NHS Research Ethics Committee + Trust R&D approval
Per-trust approval for research studies. Requires: IRAS application, REC favourable opinion, HRA approval, local trust R&D sign-off, and honorary research contracts for study team. Typical timeline: 6-12 months per trust. Data received: limited to approved protocol. Significant administrative overhead for multi-site studies.
NHS AI Lab / AI Award programme
Funding programme for AI development in NHS. Recipients include Kheiron Medical, Behold.ai, and other radiology AI companies. Provides funding and NHS partnership access. Competitive application process. Limited to UK-registered organisations. Data access still requires trust-by-trust negotiation.
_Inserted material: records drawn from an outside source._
(** ** Class lists *)

Lemma contains_app (c : string) (l1 l2 : list string) :
  contains c (l1 ++ l2)%list = contains c l1 || contains c l2.
Proof. unfold contains; apply existsb_app. Qed.

Lemma contains_classList_remove (c : string) (toks l : list string) :
  contains c (classList_remove toks l) = contains c l && negb (contains c toks).
Proof.
  unfold classList_remove; induction l as [|x l IH]; simpl; auto.
  destruct (contains x toks) eqn:Hx; simpl.
  - rewrite IH. destruct (String.eqb_spec c x) as [->|Hne]; simpl; auto.
    rewrite Hx; simpl. now rewrite andb_false_r.
  - rewrite IH. destruct (String.eqb_spec c x) as [->|Hne]; simpl; auto.
    now rewrite Hx.
Qed.

(** Adding a token only changes the membership of that token. *)
Lemma contains_classList_add (c tok : string) (l l' : list string) :
  classList_add tok l = Normal l' ->
  contains c l' = contains c l || String.eqb c tok.
Proof.
  unfold classList_add.
  destruct (negb (truthy tok)); [discriminate|].
  destruct (has_whitespace tok); [discriminate|].
  destruct (contains tok l) eqn:Hin; intros [= <-].
  - destruct (String.eqb_spec c tok) as [->|Hne].
    + now rewrite Hin.
    + now rewrite orb_false_r.
  - rewrite contains_app; simpl. now rewrite orb_false_r.
Qed.

(** Membership of the classes of the status element after a call. *)
Lemma contains_status_shown (c message type : string) (e : Element) :
  exists added : bool,
    contains c (classList (status_shown message type e)) =
      (contains c (classList e) && negb (contains c styling_classes))
      || (added && String.eqb c type).
Proof.
  unfold status_shown; cbv zeta; cbn [classList set_classList set_textContent].
  destruct (truthy type).
  - destruct (classList_add type _) as [l|] eqn:Hadd;
      cbn [classList set_classList set_textContent].
    + exists true; rewrite (contains_classList_add _ _ _ _ Hadd).
      now rewrite contains_classList_remove.
    + exists false; rewrite contains_classList_remove. now rewrite orb_false_r.
  - cbn [classList set_classList set_textContent].
    exists false; rewrite contains_classList_remove. now rewrite orb_false_r.
Qed.

Lemma map_update_at {X : Type} (g : Element -> X) (i : nat) (f : Element -> Element)
      (d : Document) :
  (forall e, g (f e) = g e) -> map g (update_at i f d) = map g d.
Proof.
  intros Hg; revert i; induction d as [|e d IH]; intros [|i]; simpl; auto.
  - now rewrite Hg.
  - now rewrite IH.
Qed.

Lemma map_show_status {X : Type} (g : Element -> X) (message type : string) (d : Document) :
  (forall e, g (status_shown message type e) = g e) ->
  map g (show_status message type d) = map g d.
Proof.
  intros Hg; unfold show_status.
  destruct (getElementById "statusMessage" d); auto using map_update_at.
Qed.

Lemma el_id_status_shown (message type : string) (e : Element) :
  el_id (status_shown message type e) = el_id e.
Proof.
  unfold status_shown; destruct (truthy type); simpl; auto.
  destruct (classList_add type _); reflexivity.
Qed.

Lemma querySelectorAll_ext {X : Type} (g : Element -> X) (q : X -> bool) (d d' : Document) :
  map g d = map g d' ->
  querySelectorAll (fun e => q (g e)) d = querySelectorAll (fun e => q (g e)) d'.
Proof.
  revert d'; induction d as [|e d IH]; intros [|e' d']; simpl; try discriminate; auto.
  intros [= He Hd]; rewrite He, (IH d' Hd); reflexivity.
Qed.

(** [getElementById] only looks at the ids. *)
Lemma getElementById_ext (x : string) (d d' : Document) :
  map el_id d = map el_id d' -> getElementById x d = getElementById x d'.
Proof.
  intros Hids; unfold getElementById, querySelector.
  destruct (truthy x); auto.
  now rewrite (querySelectorAll_ext el_id
                 (fun o => match o with Some i => String.eqb i x | None => false end)
                 d d' Hids).
Qed.

Lemma getElementById_show_status (x message type : string) (d : Document) :
  getElementById x (show_status message type d) = getElementById x d.
Proof.
  apply getElementById_ext, map_show_status, el_id_status_shown.
Qed.

Lemma styling_count_status_shown (message type : string) (e : Element) :
  (styling_count (classList (status_shown message type e)) <= 1)%nat.
Proof.
  unfold styling_count, styling_classes; cbn [filter].
  destruct (contains_status_shown "loading" message type e) as [a1 ->].
  destruct (contains_status_shown "success" message type e) as [a2 ->].
  destruct (contains_status_shown "error" message type e) as [a3 ->].
  replace (contains "loading" styling_classes) with true by reflexivity.
  replace (contains "success" styling_classes) with true by reflexivity.
  replace (contains "error" styling_classes) with true by reflexivity.
  cbn [negb]; rewrite !andb_false_r; cbn [orb].
  destruct (String.eqb_spec "loading" type) as [H1|H1];
    destruct (String.eqb_spec "success" type) as [H2|H2];
    destruct (String.eqb_spec "error" type) as [H3|H3];
    try congruence;
    destruct a1, a2, a3; simpl; lia.
Qed.

(** ** Single flight *)

(** C1. Single flight.  In every state the page reaches from its initial
    state, by any sequence of clicks and timer callbacks, the busy flag is set
    exactly when one completion callback is pending and clear exactly when
    none is, so at most one operation is in flight.  While the flag is set a
    click on any element, menu items included, is rejected: it leaves the
    flag set and the pending callback as it was.  Hence a click that does
    schedule a callback starts from the idle state with nothing pending and
    leaves exactly that one callback. *)
Theorem single_flight_invariant
        (host_querySelector : string -> Document -> Completion (option nat))
        (object_prototype_get : string -> option string)
        (d : Document) (es : list Event) (s : State) :
  run host_querySelector object_prototype_get es (initial d) = Some s ->
  (isLoading s = true <-> exists t, timers s = [t])
  /\ (isLoading s = false <-> timers s = [])
  /\ (isLoading s = true ->
      forall target random s',
        step host_querySelector object_prototype_get (Click target random) s = Some s' ->
        isLoading s' = true /\ timers s' = timers s)
  /\ (forall target random s',
         step host_querySelector object_prototype_get (Click target random) s = Some s' ->
         timers s' <> timers s ->
         isLoading s = false /\ timers s = [] /\ exists t, timers s' = [t]).
Proof.
  intros Hrun.
  assert (Hinv : single_flight s).
  { eapply run_single_flight; [apply initial_single_flight | exact Hrun]. }
  assert (Hrej : isLoading s = true ->
                 forall target random s',
                   step host_querySelector object_prototype_get (Click target random) s
                   = Some s' ->
                   isLoading s' = true /\ timers s' = timers s).
  { intros Hbusy target random s' Hstep; simpl in Hstep.
    destruct (target <? List.length (document s))%nat; [|discriminate].
    injection Hstep as <-.
    destruct (dispatch_busy host_querySelector object_prototype_get
                (listeners s) target random s Hbusy) as [Hf _].
    unfold flight in Hf; injection Hf as -> -> _; auto. }
  split; [|split; [|split; [exact Hrej|]]].
  - unfold single_flight in Hinv; split.
    + intros Hb; rewrite Hb in Hinv.
      destruct (timers s) as [|t [|t' ts]]; try discriminate. now exists t.
    + intros [t Ht]; rewrite Ht in Hinv.
      destruct (isLoading s); [reflexivity | discriminate].
  - unfold single_flight in Hinv; split.
    + intros Hb; rewrite Hb in Hinv.
      destruct (timers s); [reflexivity | discriminate].
    + intros Ht; rewrite Ht in Hinv.
      destruct (isLoading s); [discriminate | reflexivity].
  - intros target random s' Hstep Hchanged.
    assert (Hinv' : single_flight s').
    { eapply step_single_flight; eauto. }
    destruct (isLoading s) eqn:Hl.
    + destruct (Hrej eq_refl target random s' Hstep) as [_ Hsame]; contradiction.
    + unfold single_flight in Hinv, Hinv'; rewrite Hl in Hinv.
      destruct (timers s); [|discriminate].
      split; [reflexivity|]; split; [reflexivity|].
      destruct (isLoading s'), (timers s') as [|t [|t' ts]]; try discriminate.
      * now exists t.
      * contradiction.
Qed.

Lemma single_flight_invariant_witness :
  run strict_host bare_prototype [Click 4 (1 # 2)] (initial sample_page) = Some sample_busy
  /\ (isLoading sample_busy = true <-> exists t, timers sample_busy = [t])
  /\ (isLoading sample_busy = false <-> timers sample_busy = [])
  /\ (isLoading sample_busy = true ->
      forall target random s',
        step strict_host bare_prototype (Click target random) sample_busy = Some s' ->
        isLoading s' = true /\ timers s' = timers sample_busy)
  /\ (forall target random s',
         step strict_host bare_prototype (Click target random) sample_busy = Some s' ->
         timers s' <> timers sample_busy ->
         isLoading sample_busy = false
         /\ timers sample_busy = []
         /\ exists t, timers s' = [t]).
Proof.
  split; [vm_compute; reflexivity|].
  apply (single_flight_invariant strict_host bare_prototype sample_page [Click 4 (1 # 2)]).
  vm_compute; reflexivity.
Defined.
Compute-to-Data (Rapha Protocol)
Technical infrastructure for NHS data access without data export. AI company submits model through Rapha secure API. Model trains on NHS data inside hospital's edge appliance using SGX/TDX enclave and OPA policy. Only trained weights leave. NHS trust earns 70% of fee. Timeline: technical deployment measured in weeks, not months — institutional governance review remains a prerequisite. Data never moves. DSPT and Caldicott alignment through configurable OPA policy.
UK-specific compliance advantage of compute-to-data
The UK Information Commissioner's Office (ICO) has repeatedly signalled that data minimisation and purpose limitation are central to lawful AI development. The ICO's guidance on AI and data protection emphasises that organisations should "consider whether you can achieve your purpose by using less data, or by using a different technique that is less intrusive."
Rapha Protocol's compute-to-data architecture directly implements this guidance. By training models at the data source without exporting raw records, the data processing is both more minimised (only weights leave) and more auditable (every job produces a cryptographically signed proof receipt) than the alternative of exporting de-identified NHS data to cloud infrastructure.
Important: Rapha Protocol is private-alpha. NHS data access requires NHS trust governance approval, Caldicott Guardian sign-off, and applicable data sharing agreements regardless of the technical architecture. Rapha Protocol is designed to support — not replace — NHS governance processes. The technical deployment reduces data export risk; it does not eliminate the need for institutional approval.